Director: Emilio Estevez
Cast: Martin Sheen, Deborah Kara Unger, Yorick van Wageningen, James Nesbitt, Tchéky Karyo
MPAA Rating: (for some thematic elements, drug use and smoking)
Running Time: 1:55
Release Date: 10/7/11
Review by Mark Dujsik | October 6, 2011
Each character in The Way is walking down an assigned path to a definite destination with clear and stated reasons for doing so. With these parameters, the scenario is basically set in stone, and yet writer/director Emilio Estevez' movie seems obsessed with dismissing them all for a meandering exercise in wanderlust for its own sake.
The movie comes across as, at best, a travelogue or, at worst, a two-hour advertisement encouraging participation in a trek that—at least based on the evidence here—has become a tourist attraction with plenty of scenic vistas for your spiritual consideration, humble lodgings that surely take whatever form of payment you might have, and an official souvenir passport that various local merchants will stamp as proof that you were there. Certainly the experience of walking the Camino de Santiago (the Way of St. James) itself is an important one to people, but the sappy, calculatedly ambiguous The Way only encourages cynicism in the face of its presentation of the movie's subject.
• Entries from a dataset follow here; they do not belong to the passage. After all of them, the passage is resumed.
(** C8: with a cache directory configured, the cache step of an entry
    does nothing when a file named from its (codepoint, glyph identifier)
    pair exists, and saves the rendered bitmap under that name otherwise;
    and whatever is stored under such a name before the extraction call
    is still there, unchanged, after it. *)
Theorem disk_cache_is_write_once (font_path : list N) (image_size : Z)
    (show_progress use_cache : bool) (cache_dir : option (list N))
    (d : list N) (w : World) :
  truthy cache_dir = Some d ->
  (forall cmap_code character glyph_name image w0,
     chr cmap_code = inr character ->
     (path_exists (fs w0) (cache_path d character glyph_name) = true ->
      cache_write lib cache_dir cmap_code glyph_name image w0 = (inr tt, w0)) /\
     (path_exists (fs w0) (cache_path d character glyph_name) = false ->
      cache_write lib cache_dir cmap_code glyph_name image w0
      = save (cache_path d character glyph_name) (png lib image) w0)) /\
  (forall character glyph_name n,
     fs w !! cache_path d character glyph_name = Some n ->
     fs (snd (extract_text_from_font lib font_path image_size show_progress
                                     use_cache cache_dir w))
       !! cache_path d character glyph_name = Some n).
Proof.
  intros Hd. split.
  - intros cmap_code character glyph_name image w0 Hc.
    by apply cache_write_cases.
  - intros character glyph_name n Hp. apply extract_frame; [|done].
    intros c. apply cache_path_not_imgs.
Qed.



End assembler_claims.

(** ** The claims on the demo font *)

Lemma disk_cache_is_write_once_witness :
  fs cached_world !! py "cache/57345_uniE001.png" = Some (File [9%N]) /\
  fs (snd (extract_text_from_font (demo_lib ocr_seven) (py "digits.ttf") 8 false
                                  true (Some (py "cache")) cached_world))
    !! py "cache/57345_uniE001.png" = Some (File [9%N]).
Proof.
  assert (H : fs cached_world !! cache_path (py "cache") 57345%N (py "uniE001")
              = Some (File [9%N])) by (by vm_compute).
  split; [exact H|].
  exact (proj2 (disk_cache_is_write_once (demo_lib ocr_seven) (py "digits.ttf") 8
                  false true (Some (py "cache")) (py "cache") cached_world
                  eq_refl)
               57345%N (py "uniE001") (File [9%N]) H).
Defined.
Martin Sheen plays Tom, an ophthalmologist with his own practice and a steady stream of patients. On a relaxing day at the golf course, he receives a phone call from a police captain overseas. Tom's only son has died, and he must travel to a small village in France to identify and claim the body.
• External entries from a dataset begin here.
(** * SpeedRunningESM2: the binary shard pipeline and the batch loaders

    A shallow embedding of [data/omgprot50.py] (shard writer and the
    tokenisation driver) and of [dataloading.py] (shard reader, the
    single-stream loader and the padded loader), followed by the properties
    of the data pipeline.

    Conventions.  A file is the list of its bytes, a byte being an integer
    of [0, 256).  Array lengths, indices and counters are naturals; header
    words and token values are integers.  The padded loader's tensors are
    uint8 tensors and its ids are Python integers: an id is converted to
    uint8 where the code compares it with a tensor or fills a tensor with
    it.  A Python exception is a value of
    [exn]; a call that can raise returns a [result], and what the call
    had done to its object before raising is not kept.  Console output
    ([print], the tqdm bar's drawing) is not modelled, with two
    exceptions: the bar's being [None], because [progress_bar.update]
    raises on [None], and the loader's malformed-sample warning, which is
    recorded as an effect next to the reseeding of the generator. *)

From Stdlib Require Import String.
From Stdlib Require Import ZArith List Lia Bool Arith PeanoNat.
Import ListNotations.

Set Implicit Arguments.

(** ** Exceptions *)

Inductive exn : Type :=
| AssertionError (msg : string)
| RuntimeError (msg : string)
| ValueError (msg : string)
| AttributeError (msg : string)
| UnboundLocalError (var : string)
| ZeroDivisionError
| IndexError (msg : string).

Inductive result (A : Type) : Type :=
| Ok (a : A)
| Raise (e : exn).

Arguments Ok {A} a.
Arguments Raise {A} e.

Definition bind {A B : Type} (r : result A) (k : A -> result B) : result B :=
  match r with
  | Ok a => k a
  | Raise e => Raise e
  end.

Notation "x <- r ;; k" := (bind r (fun x => k))
  (at level 61, r at next level, right associativity).

Notation "' pat <- r ;; k" := (bind r (fun x => match x with pat => k end))
  (at level 61, pat pattern, r at next level, right associativity).

(** The three assertions of the shard reader are what the specification
    calls a FormatError. *)
Definition is_assertion (e : exn) : bool :=
  match e with
  | AssertionError _ => true
  | _ => false
  end.

(** ** Slices *)

(** [l[a:b]] for non-negative [a] and [b]: clamped to the list. *)
Definition slice {A : Type} (l : list A) (a b : nat) : list A :=
  firstn (b - a) (skipn a l).

(** [buf[a:b] = src] on a one-dimensional numpy array: the target region is
    the clamped slice, and the source must have the region's length, or
    length one (broadcast). *)
Definition assign_slice (buf : list Z) (a b : nat) (src : list Z)
  : result (list Z) :=
  let n := length buf in
  let a' := Nat.min a n in
  let b' := Nat.max a' (Nat.min b n) in
  let len := b' - a' in
  if length src =? len then
    Ok (firstn a' buf ++ src ++ skipn b' buf)
  else if length src =? 1 then
    Ok (firstn a' buf ++ repeat (hd 0%Z src) len ++ skipn b' buf)
  else Raise (ValueError "could not broadcast input array").

(** ** Byte layout (little-endian) *)

Module Bytes.
Open Scope Z_scope.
Through flashbacks, we learn that Tom's son Daniel (Estevez) gave up on his education so that he could travel the world, earning the knowledge that so many other learned men and women have gained doing the same. He wanted his father to come along, and while Tom may have some regrets of not traveling much, this is the life he's chosen, he tells his son. "You don't choose a life," Daniel counters; "You live one." Fortunately, most of Estevez' later dialogue doesn't have quite the bumper-sticker mentality of this doozy, though it does have its own problems, mainly that almost everything the characters say is blandly expositional.
Once Tom arrives in France, the helpful police captain (Tchéky Karyo) informs him that Daniel's last stop came shortly after his first stop on the Camino de Santiago; he fell victim to an unanticipated storm. The captain further explains with gusto in the face of tragedy some more information about the Way of St. James: It is an ancient route of significance as a traditional pilgrimage path for Christians to pay homage to the remains of St. James, which are believed to be entombed in the cathedral in Santiago de Compostela, Spain. With this information and his son's backpack in hand, Tom starts off to complete the journey Daniel did not, scattering his ashes and spotting his ghost along the way.
Tom walks a lot over the course of the movie, and it's curious that Juan Miguel Azpiroz' cinematography doesn't take advantage of the on-location terrain. Estevez, like Tom's character, seems in a hurry to get from point A to point B, rarely stopping along the way. It cannot be too much to ask that when spending so much time on a historical road littered with landmarks that we might have just a little time to admire the sights.
Instead, Estevez' script takes on an episodic structure marked by Tom's encounters with three fellow travelers. There's Joost (Yorick van Wageningen), a collection of Dutch stereotypes (It's kind of shocking, actually, how many there are) who is walking the 800-kilometer road to lose weight, even though he spends all of his downtime eating lavish meals. The irony, of course, does not pass by Tom's notice, who brings it up constantly or, at least, the few times he does speak. There's also Sarah (Deborah Kara Unger), a Canadian with the goal of quitting smoking once she reaches the cathedral, although we also discover she is escaping an abusive marriage. Finally is Jack (James Nesbitt), an Irish author with a bad case of writer's block who happens to share the same first name of the author (Jack Hitt) from whose book Estevez' screenplay is based. He serves the purpose of waxing philosophical on the true nature of the pilgrim and to add a meta level to the whole affair once he begins writing about his experiences with his three companions.
Their conversations are roundabout, mostly consisting of curiosity about Tom's motivation and stressing the same points about the same traits of each of the characters. Their misadventures on the path amount to little more than comic interludes and obstacles, like when a gypsy boy steals Tom's pack or Tom's drunken outburst against the company he's keeping, which shouldn't be funny but is hamfistedly handled by the screenplay. Whatever lessons these flatly drawn characters might be learning from their long walk are impenetrable.The late Gene Siskel had his litmus test for judging the essential worth of any movie: "Is this film more interesting than a documentary of the same actors having lunch?" The Way raises the stakes of that proposition, because there is certainly no way a documentary about father Sheen and son Estevez walking the Camino de Santiago would be less interesting than this drivel.